§ **DATA**:
━━━━━━━━━━━━━━━━

(* ===== verification/StreamText.v ===== *)
(** * Streaming text parsers

    [stream_text.rs] and [utf8_stream.rs] of [src/engine/utils/stream-parser]: the
    trait [StreamTextParser] as a class, what its implementations promise as a
    class of laws, and [Utf8StreamParser], which feeds bytes to any of them.  A
    parser that panics returns [None]. *)

From S2P Require Import Prelude RustStr Utf8.

Set Default Proof Using "Type*".

Record StreamTextChunk (T : Type) : Type := {
  visible_text : rstring;
  extracted : list T;
}.
Arguments visible_text {T} _.
Arguments extracted {T} _.
Arguments Build_StreamTextChunk {T} _ _.

Definition default_chunk {T} : StreamTextChunk T := Build_StreamTextChunk [] [].

Definition chunk_is_blank {T} (c : StreamTextChunk T) : bool :=
  bool_decide (visible_text c = []) && match extracted c with [] => true | _ => false end.

(** The output of two calls, one after the other. *)
Definition chunk_append {T} (a b : StreamTextChunk T) : StreamTextChunk T :=
  Build_StreamTextChunk (visible_text a ++ visible_text b) (extracted a ++ extracted b).

Class StreamTextParser (P T : Type) : Type := {
  push_str : P → rstring → option (P * StreamTextChunk T);
  finish_stream : P → option (P * StreamTextChunk T);
}.

(** ** What a parser promises *)

(** Outputs are compared up to an equivalence of the extracted payloads, since a
    parser may report one payload in several pieces. *)
Class ExtractedEquiv (T : Type) : Type := extracted_equiv : relation (list T).

Definition chunk_equiv {T} `{!ExtractedEquiv T} (a b : StreamTextChunk T) : Prop :=
  visible_text a = visible_text b ∧ extracted_equiv (extracted a) (extracted b).

(** In its states [stream_ok] a parser does not panic, nothing happens on empty
    text, and text may be pushed in any pieces. *)
Class StreamTextLaws (P T : Type) `{!StreamTextParser P T, !ExtractedEquiv T} : Type := {
  stream_ok : P → Prop;
  stream_equiv_equivalence :: Equivalence (extracted_equiv (T := T));
  stream_equiv_app :: Proper (extracted_equiv ==> extracted_equiv ==> extracted_equiv) (@app T);
  stream_push_ok : ∀ p s, stream_ok p → ∃ p' c, push_str p s = Some (p', c) ∧ stream_ok p';
  stream_push_nil : ∀ p, stream_ok p → push_str p [] = Some (p, default_chunk);
  stream_push_app : ∀ p a b p1 c1 p2 c2, stream_ok p →
    push_str p a = Some (p1, c1) → push_str p1 b = Some (p2, c2) →
    ∃ c, push_str p (a ++ b) = Some (p2, c) ∧ chunk_equiv c (chunk_append c1 c2);
  stream_finish_ok : ∀ p, stream_ok p → is_Some (finish_stream p);
}.

Global Instance chunk_equiv_equivalence {T} `{!ExtractedEquiv T} :
  Equivalence (extracted_equiv (T := T)) → Equivalence (chunk_equiv (T := T)).
Proof.
  intros H. split.
  - intros a. by split.
  - intros a b [H1 H2]. by split.
  - intros a b c [H1 H2] [H3 H4]. split; [congruence|by etrans].
Qed.

Global Instance chunk_append_proper {T} `{!ExtractedEquiv T} :
  Proper (extracted_equiv ==> extracted_equiv ==> extracted_equiv) (@app T) →
  Proper (chunk_equiv ==> chunk_equiv ==> chunk_equiv) (chunk_append (T := T)).
Proof.
  intros H a a' [Ha1 Ha2] b b' [Hb1 Hb2]. split; simpl; [congruence|by apply H].
Qed.

Lemma chunk_append_assoc {T} (a b c : StreamTextChunk T) :
  chunk_append a (chunk_append b c) = chunk_append (chunk_append a b) c.
Proof. unfold chunk_append. simpl. by rewrite !app_assoc. Qed.

Lemma chunk_append_default {T} (a : StreamTextChunk T) : chunk_append a default_chunk = a.
Proof. destruct a. unfold chunk_append. simpl. by rewrite !app_nil_r. Qed.

Lemma chunk_default_append {T} (a : StreamTextChunk T) : chunk_append default_chunk a = a.
Proof. by destruct a. Qed.

(** ** The UTF-8 adapter *)

Inductive Utf8StreamParserError : Type :=
| InvalidUtf8 (valid_up_to error_len : nat)
| IncompleteUtf8AtEof.

Record Utf8StreamParser (P : Type) : Type := { inner : P; pending_utf8 : list byte }.
Arguments inner {P} _.
Arguments pending_utf8 {P} _.
Arguments Build_Utf8StreamParser {P} _ _.

Definition utf8_new {P} (p : P) : Utf8StreamParser P := Build_Utf8StreamParser p [].

Section utf8.
Context {P T : Type} `{!StreamTextParser P T}.

Definition utf8_result : Type :=
  Utf8StreamParser P * res Utf8StreamParserError (StreamTextChunk T).

(** The inner parser is given [text]; [pending] stays buffered. *)
Definition push_inner (self : Utf8StreamParser P) (text : rstring) (pending : list byte)
    : utf8_result :=
  match push_str (inner self) text with
  | Some (p, out) => (Build_Utf8StreamParser p pending, Ok out)
  | None => (self, Panic)
  end.

Definition push_bytes (self : Utf8StreamParser P) (chunk : list byte) : utf8_result :=
  let old_len := length (pending_utf8 self) in
  let pending := pending_utf8 self ++ chunk in
  let truncated := Build_Utf8StreamParser (inner self) (take old_len pending) in
  match from_utf8 pending with
  | Ok text => push_inner self text []
  | Err err =>
      match error_len err with
      | Some n => (truncated, Err (InvalidUtf8 (valid_up_to err) n))
      | None =>
          let valid := valid_up_to err in
          if valid =? 0 then (Build_Utf8StreamParser (inner self) pending, Ok default_chunk)
          else
            match from_utf8 (take valid pending) with
            | Ok text => push_inner self text (drop valid pending)
            | Err prefix_err =>
                (truncated, Err (InvalidUtf8 (valid_up_to prefix_err) (default 0 (error_len prefix_err))))
            | Panic => (self, Panic)
            end
      end
  | Panic => (self, Panic)
  end.

(** The check at the start of [finish] and in [into_inner]. *)
Definition check_pending (self : Utf8StreamParser P) : res Utf8StreamParserError unit :=
  match pending_utf8 self with
  | [] => Ok tt
  | pending =>
      match from_utf8 pending with
      | Ok _ => Ok tt
      | Err err =>
          match error_len err with
          | Some n => Err (InvalidUtf8 (valid_up_to err) n)
          | None => Err IncompleteUtf8AtEof
          end
      | Panic => Panic
      end
  end.

(** The buffered text that [finish] still gives to the inner parser. *)
Definition flush_pending (self : Utf8StreamParser P) : utf8_result :=
  match pending_utf8 self with
  | [] => (self, Ok default_chunk)
  | pending =>
      match from_utf8 pending with
      | Ok text => push_inner self text []
      | Err err => (self, Err (InvalidUtf8 (valid_up_to err) (default 0 (error_len err))))
      | Panic => (self, Panic)
      end
  end.

Definition utf8_finish (self : Utf8StreamParser P) : utf8_result :=
  match check_pending self with
  | Err e => (self, Err e)
  | Panic => (self, Panic)
  | Ok _ =>
      match flush_pending self with
      | (self, Ok out) =>
          match finish_stream (inner self) with
          | Some (p, tail) => (Build_Utf8StreamParser p (pending_utf8 self), Ok (chunk_append out tail))
          | None => (self, Panic)
          end
      | r => r
      end
  end.

Definition into_inner (self : Utf8StreamParser P) : res Utf8StreamParserError P :=
  match check_pending self with
  | Ok _ => Ok (inner self)
  | Err e => Err e
  | Panic => Panic
  end.

(** A caller that pushes chunks until one is refused. *)
Fixpoint push_all (self : Utf8StreamParser P) (chunks : list (list byte)) (out : StreamTextChunk T)
    : utf8_result :=
  match chunks with
  | [] => (self, Ok out)
  | chunk :: chunks' =>
      match push_bytes self chunk with
      | (self, Ok c) => push_all self chunks' (chunk_append out c)
      | r => r
      end
  end.

End utf8.

(** ** Lemmas *)

Section utf8_laws.
Context {P T : Type} `{!StreamTextParser P T, !ExtractedEquiv T, !StreamTextLaws P T}.
Implicit Types self : Utf8StreamParser P.

Lemma push_inner_ok self t rest :
  stream_ok (inner self) →
  ∃ p c, push_str (inner self) t = Some (p, c) ∧ stream_ok p ∧
    push_inner self t rest = (Build_Utf8StreamParser p rest, Ok c).
Proof.
  intros Hok. destruct (stream_push_ok (inner self) t Hok) as (p & c & Hp & Hp').
  exists p, c. unfold push_inner. by rewrite Hp.
Qed.

Lemma push_bytes_invalid self chunk t n :
  utf8_prefix (pending_utf8 self ++ chunk) = (t, UInvalid n) →
  push_bytes self chunk = (self, Err (InvalidUtf8 (str_len t) n)).
Proof.
  intros He. unfold push_bytes, from_utf8. rewrite He. simpl. rewrite take_app_length.
  by destruct self.
Qed.

(** One chunk: the inner parser is given what can be decoded, the rest waits. *)
Lemma push_bytes_valid self chunk t e :
  stream_ok (inner self) → utf8_prefix (pending_utf8 self ++ chunk) = (t, e) →
  e = UComplete ∨ e = UIncomplete →
  ∃ rest p c, pending_utf8 self ++ chunk = encode t ++ rest ∧ utf8_prefix rest = ([], e) ∧
    push_str (inner self) t = Some (p, c) ∧ stream_ok p ∧
    push_bytes self chunk = (Build_Utf8StreamParser p rest, Ok c).
Proof.
  intros Hok He Hcase. pose proof He as (rest & Hsplit & Ht & Hrest & Hnil)%utf8_prefix_split.
  destruct (push_inner_ok self t rest Hok) as (p & c & Hp & Hp' & Hpush).
  exists rest, p, c. split_and!; [done..|]. unfold push_bytes, from_utf8 at 1. rewrite He.
  destruct Hcase as [-> | ->]; simpl; [by rewrite <-(proj2 Hnil eq_refl)|].
  case_match eqn:Hz.
  - apply Nat.eqb_eq, str_len_nil in Hz as ->. rewrite stream_push_nil in Hp by done.
    injection Hp as <- <-. by rewrite Hsplit.
  - rewrite Hsplit, take_app_length', drop_app_length' by (by rewrite encode_length).
    by rewrite from_utf8_encode.
Qed.

(** Any number of chunks. *)
Lemma push_all_valid chunks self out t e :
  stream_ok (inner self) → utf8_prefix (pending_utf8 self ++ concat chunks) = (t, e) →
  e = UComplete ∨ e = UIncomplete → (∃ e0, utf8_prefix (pending_utf8 self) = ([], e0)) →
  ∃ rest p c out', pending_utf8 self ++ concat chunks = encode t ++ rest ∧
    push_str (inner self) t = Some (p, c) ∧
    push_all self chunks out = (Build_Utf8StreamParser p rest, Ok out') ∧
    chunk_equiv out' (chunk_append out c).
Proof.
  revert self out t. induction chunks as [|chunk chunks IH]; intros self out t Hok He Hcase [e0 H0];
    simpl in *.
  { rewrite app_nil_r in *. rewrite He in H0. injection H0 as -> <-.
    exists (pending_utf8 self), (inner self), default_chunk, out.
    rewrite stream_push_nil, chunk_append_default by done. by destruct self. }
  destruct (utf8_prefix (pending_utf8 self ++ chunk)) as [t1 e1] eqn:E1.
  assert (e1 = UComplete ∨ e1 = UIncomplete) as Hcase1.
  { destruct e1 as [| |n]; [by left|by right|].
    apply (utf8_prefix_invalid _ _ _ (concat chunks)) in E1. rewrite <-app_assoc, He in E1.
    injection E1 as -> ->. naive_solver. }
  destruct (push_bytes_valid _ _ _ _ Hok E1 Hcase1) as (rest1 & p1 & c1 & Hs1 & Hr1 & Hp1 & Hok1 & ->).
  rewrite app_assoc, Hs1, <-app_assoc in He |- *.
  rewrite utf8_prefix_encode in He by (by apply utf8_prefix_split in E1 as (? & ? & ? & ?)).
  destruct (utf8_prefix (rest1 ++ concat chunks)) as [t2 e2] eqn:E2. injection He as <- <-.
  destruct (IH (Build_Utf8StreamParser p1 rest1) (chunk_append out c1) t2)
    as (rest & p2 & c2 & out' & Hs & Hp2 & Hall & Heq); simpl; try done; [by eexists|].
  destruct (stream_push_app _ _ _ _ _ _ _ Hok Hp1 Hp2) as (c & Hc & Hceq).
  exists rest, p2, c, out'. split_and!; [|done|done|].
  - simpl in Hs. by rewrite Hs, encode_app, app_assoc.
  - rewrite Heq, <-chunk_append_assoc. by rewrite Hceq.
Qed.

(** ** Properties *)

(** C24: splitting bytes anywhere, even inside a character, makes no difference.
    Whatever chunks a stream that is UTF-8 so far arrives in, no chunk is refused,
    and the inner parser ends in the state and with the output that it has when
    all of the text is pushed at once; what is buffered is the start of an
    incomplete character. *)
Theorem push_all_decodes p chunks t e :
  stream_ok p → utf8_prefix (concat chunks) = (t, e) → e = UComplete ∨ e = UIncomplete →
  ∃ rest p' c out, concat chunks = encode t ++ rest ∧ push_str p t = Some (p', c) ∧
    push_all (utf8_new p) chunks default_chunk = (Build_Utf8StreamParser p' rest, Ok out) ∧
    chunk_equiv out c.
Proof.
  intros Hok He Hcase.
  destruct (push_all_valid chunks (utf8_new p) default_chunk t e) as (rest & p' & c & out & H); simpl;
    try done; [by eexists|].
  rewrite chunk_default_append in H. by exists rest, p', c, out.
Qed.

(** A chunk is refused exactly when the bytes so far cannot be the start of
    UTF-8 text, and then it is rolled back: the parser, its buffer included, is as
    before the call. *)
Theorem push_bytes_rolls_back self chunk :
  stream_ok (inner self) →
  (∀ self' e, push_bytes self chunk = (self', Err e) → self' = self) ∧
  (is_ok (push_bytes self chunk).2 = false ↔
   ∃ t n, utf8_prefix (pending_utf8 self ++ chunk) = (t, UInvalid n)).
Proof.
  intros Hok. destruct (utf8_prefix (pending_utf8 self ++ chunk)) as [t e] eqn:E.
  assert ((e = UComplete ∨ e = UIncomplete) ∨ ∃ n, e = UInvalid n) as [Hcase|[n ->]]
    by (destruct e; eauto).
  - destruct (push_bytes_valid _ _ _ _ Hok E Hcase) as (rest & p & c & _ & _ & _ & _ & ->). naive_solver.
  - rewrite (push_bytes_invalid _ _ _ _ E). simpl. naive_solver.
Qed.

End utf8_laws.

━━━━━━━━━━━━━━━━

§ **EXERCISE AIM**:
Each line above that has the word "eexists" must be copied.

§ **ANSWER**:
    as (rest & p2 & c2 & out' & Hs & Hp2 & Hall & Heq); simpl; try done; [by eexists|].
    try done; [by eexists|].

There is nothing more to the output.